Blue Planet in Green Shackles
Peer review locks gate
November 30, 2009
The only thing that the Climategate emails tell us about the peer review process is that it was used as a gate-keeping exercise to keep sceptical papers out of the system. For those of us who served in the trenches in the climate battle, part of the much larger culture wars, this revelation is not news. In disparaging my papers, one of the first things that warmers would say was that they were not peer reviewed. They were, but that did not matter either, because like the warmer scientists, I got to choose my own reviewers. One of my papers passed a higher test than peer review. Real Climate devoted a post to attacking it, which was fabulous because it told me that I was having an effect, and gave me encouragement to keep going.
My nemesis in the solar science trench of the climate battle recently retired from the fray. One of the things he used to say was that bad papers will be forgotten and that they would be replaced by good papers. Of course, another researcher told me that he had to publish to counter the misinformation from my nemesis, who had taken it upon himself to go through the solar record, flattening out the bumps so that the Sun could not have an effect on climate. All that means is that good and bad papers will be published, nothing can stop that from happening, but the truth will finally out.
I don’t believe that changing the peer review system will help, in fact any prescribed changes are likely to make it worse.

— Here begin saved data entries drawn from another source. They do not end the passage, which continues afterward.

(** ** Tables *)
(** Simple case foldings: [(first, last, stride, delta)] maps every
    [first + k * stride <= last] to itself plus [delta]. *)
Definition casefold_ranges : list (N * N * N * Z) :=
  [
   (65%N, 90%N, 1%N, (32)); (181%N, 181%N, 1%N, (775)); (192%N, 214%N, 1%N, (32)); (216%N, 222%N, 1%N, (32));
   (256%N, 302%N, 2%N, (1)); (306%N, 310%N, 2%N, (1)); (313%N, 327%N, 2%N, (1)); (330%N, 374%N, 2%N, (1));
   (376%N, 376%N, 1%N, (-121)); (377%N, 381%N, 2%N, (1)); (383%N, 383%N, 1%N, (-268)); (385%N, 385%N, 1%N, (210));
   (386%N, 388%N, 2%N, (1)); (390%N, 390%N, 1%N, (206)); (391%N, 391%N, 1%N, (1)); (393%N, 394%N, 1%N, (205));
   (395%N, 395%N, 1%N, (1)); (398%N, 398%N, 1%N, (79)); (399%N, 399%N, 1%N, (202)); (400%N, 400%N, 1%N, (203));
   (401%N, 401%N, 1%N, (1)); (403%N, 403%N, 1%N, (205)); (404%N, 404%N, 1%N, (207)); (406%N, 406%N, 1%N, (211));
   (407%N, 407%N, 1%N, (209)); (408%N, 408%N, 1%N, (1)); (412%N, 412%N, 1%N, (211)); (413%N, 413%N, 1%N, (213));
   (415%N, 415%N, 1%N, (214)); (416%N, 420%N, 2%N, (1)); (422%N, 422%N, 1%N, (218)); (423%N, 423%N, 1%N, (1));
   (425%N, 425%N, 1%N, (218)); (428%N, 428%N, 1%N, (1)); (430%N, 430%N, 1%N, (218)); (431%N, 431%N, 1%N, (1));
   (433%N, 434%N, 1%N, (217)); (435%N, 437%N, 2%N, (1)); (439%N, 439%N, 1%N, (219)); (440%N, 440%N, 1%N, (1));
   (444%N, 444%N, 1%N, (1)); (452%N, 452%N, 1%N, (2)); (453%N, 453%N, 1%N, (1)); (455%N, 455%N, 1%N, (2));
   (456%N, 456%N, 1%N, (1)); (458%N, 458%N, 1%N, (2)); (459%N, 475%N, 2%N, (1)); (478%N, 494%N, 2%N, (1));
   (497%N, 497%N, 1%N, (2)); (498%N, 500%N, 2%N, (1)); (502%N, 502%N, 1%N, (-97)); (503%N, 503%N, 1%N, (-56));
   (504%N, 542%N, 2%N, (1)); (544%N, 544%N, 1%N, (-130)); (546%N, 562%N, 2%N, (1)); (570%N, 570%N, 1%N, (10795));
   (571%N, 571%N, 1%N, (1)); (573%N, 573%N, 1%N, (-163)); (574%N, 574%N, 1%N, (10792)); (577%N, 577%N, 1%N, (1));
   (579%N, 579%N, 1%N, (-195)); (580%N, 580%N, 1%N, (69)); (581%N, 581%N, 1%N, (71)); (582%N, 590%N, 2%N, (1));
   (837%N, 837%N, 1%N, (116)); (880%N, 882%N, 2%N, (1)); (886%N, 886%N, 1%N, (1)); (895%N, 895%N, 1%N, (116));
   (902%N, 902%N, 1%N, (38)); (904%N, 906%N, 1%N, (37)); (908%N, 908%N, 1%N, (64)); (910%N, 911%N, 1%N, (63));
   (913%N, 929%N, 1%N, (32)); (931%N, 939%N, 1%N, (32)); (962%N, 962%N, 1%N, (1)); (975%N, 975%N, 1%N, (8));
   (976%N, 976%N, 1%N, (-30)); (977%N, 977%N, 1%N, (-25)); (981%N, 981%N, 1%N, (-15)); (982%N, 982%N, 1%N, (-22));
   (984%N, 1006%N, 2%N, (1)); (1008%N, 1008%N, 1%N, (-54)); (1009%N, 1009%N, 1%N, (-48)); (1012%N, 1012%N, 1%N, (-60));
   (1013%N, 1013%N, 1%N, (-64)); (1015%N, 1015%N, 1%N, (1)); (1017%N, 1017%N, 1%N, (-7)); (1018%N, 1018%N, 1%N, (1));
   (1021%N, 1023%N, 1%N, (-130)); (1024%N, 1039%N, 1%N, (80)); (1040%N, 1071%N, 1%N, (32)); (1120%N, 1152%N, 2%N, (1));
   (1162%N, 1214%N, 2%N, (1)); (1216%N, 1216%N, 1%N, (15)); (1217%N, 1229%N, 2%N, (1)); (1232%N, 1326%N, 2%N, (1));
   (1329%N, 1366%N, 1%N, (48)); (4256%N, 4293%N, 1%N, (7264)); (4295%N, 4295%N, 1%N, (7264)); (4301%N, 4301%N, 1%N, (7264));
   (5112%N, 5117%N, 1%N, (-8)); (7296%N, 7296%N, 1%N, (-6222)); (7297%N, 7297%N, 1%N, (-6221)); (7298%N, 7298%N, 1%N, (-6212));
   (7299%N, 7300%N, 1%N, (-6210)); (7301%N, 7301%N, 1%N, (-6211)); (7302%N, 7302%N, 1%N, (-6204)); (7303%N, 7303%N, 1%N, (-6180));
   (7304%N, 7304%N, 1%N, (35267)); (7312%N, 7354%N, 1%N, (-3008)); (7357%N, 7359%N, 1%N, (-3008)); (7680%N, 7828%N, 2%N, (1));
   (7835%N, 7835%N, 1%N, (-58)); (7840%N, 7934%N, 2%N, (1)); (7944%N, 7951%N, 1%N, (-8)); (7960%N, 7965%N, 1%N, (-8));
   (7976%N, 7983%N, 1%N, (-8)); (7992%N, 7999%N, 1%N, (-8)); (8008%N, 8013%N, 1%N, (-8)); (8025%N, 8031%N, 2%N, (-8));
   (8040%N, 8047%N, 1%N, (-8)); (8120%N, 8121%N, 1%N, (-8)); (8122%N, 8123%N, 1%N, (-74)); (8126%N, 8126%N, 1%N, (-7173));
   (8136%N, 8139%N, 1%N, (-86)); (8152%N, 8153%N, 1%N, (-8)); (8154%N, 8155%N, 1%N, (-100)); (8168%N, 8169%N, 1%N, (-8));
   (8170%N, 8171%N, 1%N, (-112)); (8172%N, 8172%N, 1%N, (-7)); (8184%N, 8185%N, 1%N, (-128)); (8186%N, 8187%N, 1%N, (-126));
   (8486%N, 8486%N, 1%N, (-7517)); (8490%N, 8490%N, 1%N, (-8383)); (8491%N, 8491%N, 1%N, (-8262)); (8498%N, 8498%N, 1%N, (28));
   (8544%N, 8559%N, 1%N, (16)); (8579%N, 8579%N, 1%N, (1)); (9398%N, 9423%N, 1%N, (26)); (11264%N, 11311%N, 1%N, (48));
   (11360%N, 11360%N, 1%N, (1)); (11362%N, 11362%N, 1%N, (-10743)); (11363%N, 11363%N, 1%N, (-3814)); (11364%N, 11364%N, 1%N, (-10727));
   (11367%N, 11371%N, 2%N, (1)); (11373%N, 11373%N, 1%N, (-10780)); (11374%N, 11374%N, 1%N, (-10749)); (11375%N, 11375%N, 1%N, (-10783));
   (11376%N, 11376%N, 1%N, (-10782)); (11378%N, 11378%N, 1%N, (1)); (11381%N, 11381%N, 1%N, (1)); (11390%N, 11391%N, 1%N, (-10815));
   (11392%N, 11490%N, 2%N, (1)); (11499%N, 11501%N, 2%N, (1)); (11506%N, 11506%N, 1%N, (1)); (42560%N, 42604%N, 2%N, (1));
   (42624%N, 42650%N, 2%N, (1)); (42786%N, 42798%N, 2%N, (1)); (42802%N, 42862%N, 2%N, (1)); (42873%N, 42875%N, 2%N, (1));
   (42877%N, 42877%N, 1%N, (-35332)); (42878%N, 42886%N, 2%N, (1)); (42891%N, 42891%N, 1%N, (1)); (42893%N, 42893%N, 1%N, (-42280));
   (42896%N, 42898%N, 2%N, (1)); (42902%N, 42920%N, 2%N, (1)); (42922%N, 42922%N, 1%N, (-42308)); (42923%N, 42923%N, 1%N, (-42319));
   (42924%N, 42924%N, 1%N, (-42315)); (42925%N, 42925%N, 1%N, (-42305)); (42926%N, 42926%N, 1%N, (-42308)); (42928%N, 42928%N, 1%N, (-42258));
   (42929%N, 42929%N, 1%N, (-42282)); (42930%N, 42930%N, 1%N, (-42261)); (42931%N, 42931%N, 1%N, (928)); (42932%N, 42946%N, 2%N, (1));
   (42948%N, 42948%N, 1%N, (-48)); (42949%N, 42949%N, 1%N, (-42307)); (42950%N, 42950%N, 1%N, (-35384)); (42951%N, 42953%N, 2%N, (1));
   (42960%N, 42960%N, 1%N, (1)); (42966%N, 42968%N, 2%N, (1)); (42997%N, 42997%N, 1%N, (1)); (43888%N, 43967%N, 1%N, (-38864));
   (65313%N, 65338%N, 1%N, (32)); (66560%N, 66599%N, 1%N, (40)); (66736%N, 66771%N, 1%N, (40)); (66928%N, 66964%N, 2%N, (39));
   (66929%N, 66937%N, 2%N, (39)); (66941%N, 66953%N, 2%N, (39)); (66957%N, 66961%N, 2%N, (39)); (66965%N, 66965%N, 1%N, (39));
   (68736%N, 68786%N, 1%N, (64)); (71840%N, 71871%N, 1%N, (32)); (93760%N, 93791%N, 1%N, (32)); (125184%N, 125217%N, 1%N, (34))
  ].

(** Foldings to more than one code point. *)
Definition casefold_special : list (N * list N) :=
  [
   (223, [115; 115]); (304, [105; 775]); (329, [700; 110]); (496, [106; 780]);
   (912, [953; 776; 769]); (944, [965; 776; 769]); (1415, [1381; 1410]); (7830, [104; 817]);
   (7831, [116; 776]); (7832, [119; 778]); (7833, [121; 778]); (7834, [97; 702]);
   (7838, [115; 115]); (8016, [965; 787]); (8018, [965; 787; 768]); (8020, [965; 787; 769]);
   (8022, [965; 787; 834]); (8064, [7936; 953]); (8065, [7937; 953]); (8066, [7938; 953]);
   (8067, [7939; 953]); (8068, [7940; 953]); (8069, [7941; 953]); (8070, [7942; 953]);
   (8071, [7943; 953]); (8072, [7936; 953]); (8073, [7937; 953]); (8074, [7938; 953]);
   (8075, [7939; 953]); (8076, [7940; 953]); (8077, [7941; 953]); (8078, [7942; 953]);
   (8079, [7943; 953]); (8080, [7968; 953]); (8081, [7969; 953]); (8082, [7970; 953]);
   (8083, [7971; 953]); (8084, [7972; 953]); (8085, [7973; 953]); (8086, [7974; 953]);
   (8087, [7975; 953]); (8088, [7968; 953]); (8089, [7969; 953]); (8090, [7970; 953]);
   (8091, [7971; 953]); (8092, [7972; 953]); (8093, [7973; 953]); (8094, [7974; 953]);
   (8095, [7975; 953]); (8096, [8032; 953]); (8097, [8033; 953]); (8098, [8034; 953]);
   (8099, [8035; 953]); (8100, [8036; 953]); (8101, [8037; 953]); (8102, [8038; 953]);
   (8103, [8039; 953]); (8104, [8032; 953]); (8105, [8033; 953]); (8106, [8034; 953]);
   (8107, [8035; 953]); (8108, [8036; 953]); (8109, [8037; 953]); (8110, [8038; 953]);
   (8111, [8039; 953]); (8114, [8048; 953]); (8115, [945; 953]); (8116, [940; 953]);
   (8118, [945; 834]); (8119, [945; 834; 953]); (8124, [945; 953]); (8130, [8052; 953]);
   (8131, [951; 953]); (8132, [942; 953]); (8134, [951; 834]); (8135, [951; 834; 953]);
   (8140, [951; 953]); (8146, [953; 776; 768]); (8147, [953; 776; 769]); (8150, [953; 834]);
   (8151, [953; 776; 834]); (8162, [965; 776; 768]); (8163, [965; 776; 769]); (8164, [961; 787]);
   (8166, [965; 834]); (8167, [965; 776; 834]); (8178, [8060; 953]); (8179, [969; 953]);
   (8180, [974; 953]); (8182, [969; 834]); (8183, [969; 834; 953]); (8188, [969; 953]);
   (64256, [102; 102]); (64257, [102; 105]); (64258, [102; 108]); (64259, [102; 102; 105]);
   (64260, [102; 102; 108]); (64261, [115; 116]); (64262, [115; 116]); (64275, [1396; 1398]);
   (64276, [1396; 1381]); (64277, [1396; 1387]); (64278, [1406; 1398]); (64279, [1396; 1389])
  ]%N.

(** First code points of the runs of ten decimal digits (category Nd). *)
Definition decimal_runs : list N :=
  [
   48; 1632; 1776; 1984; 2406; 2534; 2662; 2790; 2918; 3046;
   3174; 3302; 3430; 3558; 3664; 3792; 3872; 4160; 4240; 6112;
   6160; 6470; 6608; 6784; 6800; 6992; 7088; 7232; 7248; 42528;
   43216; 43264; 43472; 43504; 43600; 44016; 65296; 66720; 68912; 69734;
   69872; 69942; 70096; 70384; 70736; 70864; 71248; 71360; 71472; 71904;
   72016; 72784; 73040; 73120; 73552; 92768; 92864; 93008; 120782; 120792;
   120802; 120812; 120822; 123200; 123632; 124144; 125264; 130032
  ]%N.

Definition in_range (lo hi c : N) : bool := (lo <=? c)%N && (c <=? hi)%N.

Definition isspace_cp (c : N) : bool :=
  in_range 9 13 c || in_range 28 32 c || (c =? 133)%N || (c =? 160)%N || (c =? 5760)%N
  || in_range 8192 8202 c || (c =? 8232)%N || (c =? 8233)%N || (c =? 8239)%N || (c =? 8287)%N
  || (c =? 12288)%N.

As the Climategate emails show, the warmers captured the whole system – all the journals, all their editors and the journals’ boards. They successfully removed inconvenient editors. As a last line of defence, they were going to change the definition of what peer review meant. Making the system more prescriptive will simply entrench the corrupted establishment, similar to what happened as a result of the ban on tobacco advertising. With no advertising, new brands could not enter the market and the existing brands were spared the expense of advertising, increasing their
The way to improve the review of papers is to break the power of the corrupted establishment. Two of the most prestigious science journals have been Science and Nature, but both of these now publish a certain amount of twaddle. In fact Nature seems to have degenerated to occupy the niche formerly occupied by New Scientist, and New Scientist has degenerated into the publishing arm of Greenpeace. There are two ways to break the power of the corrupted establishment. In the first instance stop subscribing to journals that have promoted the climate fraud. If you work in any sort of academic establishment, it is your responsibility to the nation to recommend to your librarian that the subscription to Nature not be renewed. Secondly, we need more online journals so that good work can more easily find a home. This would increase the rate of creative destruction in the journal space.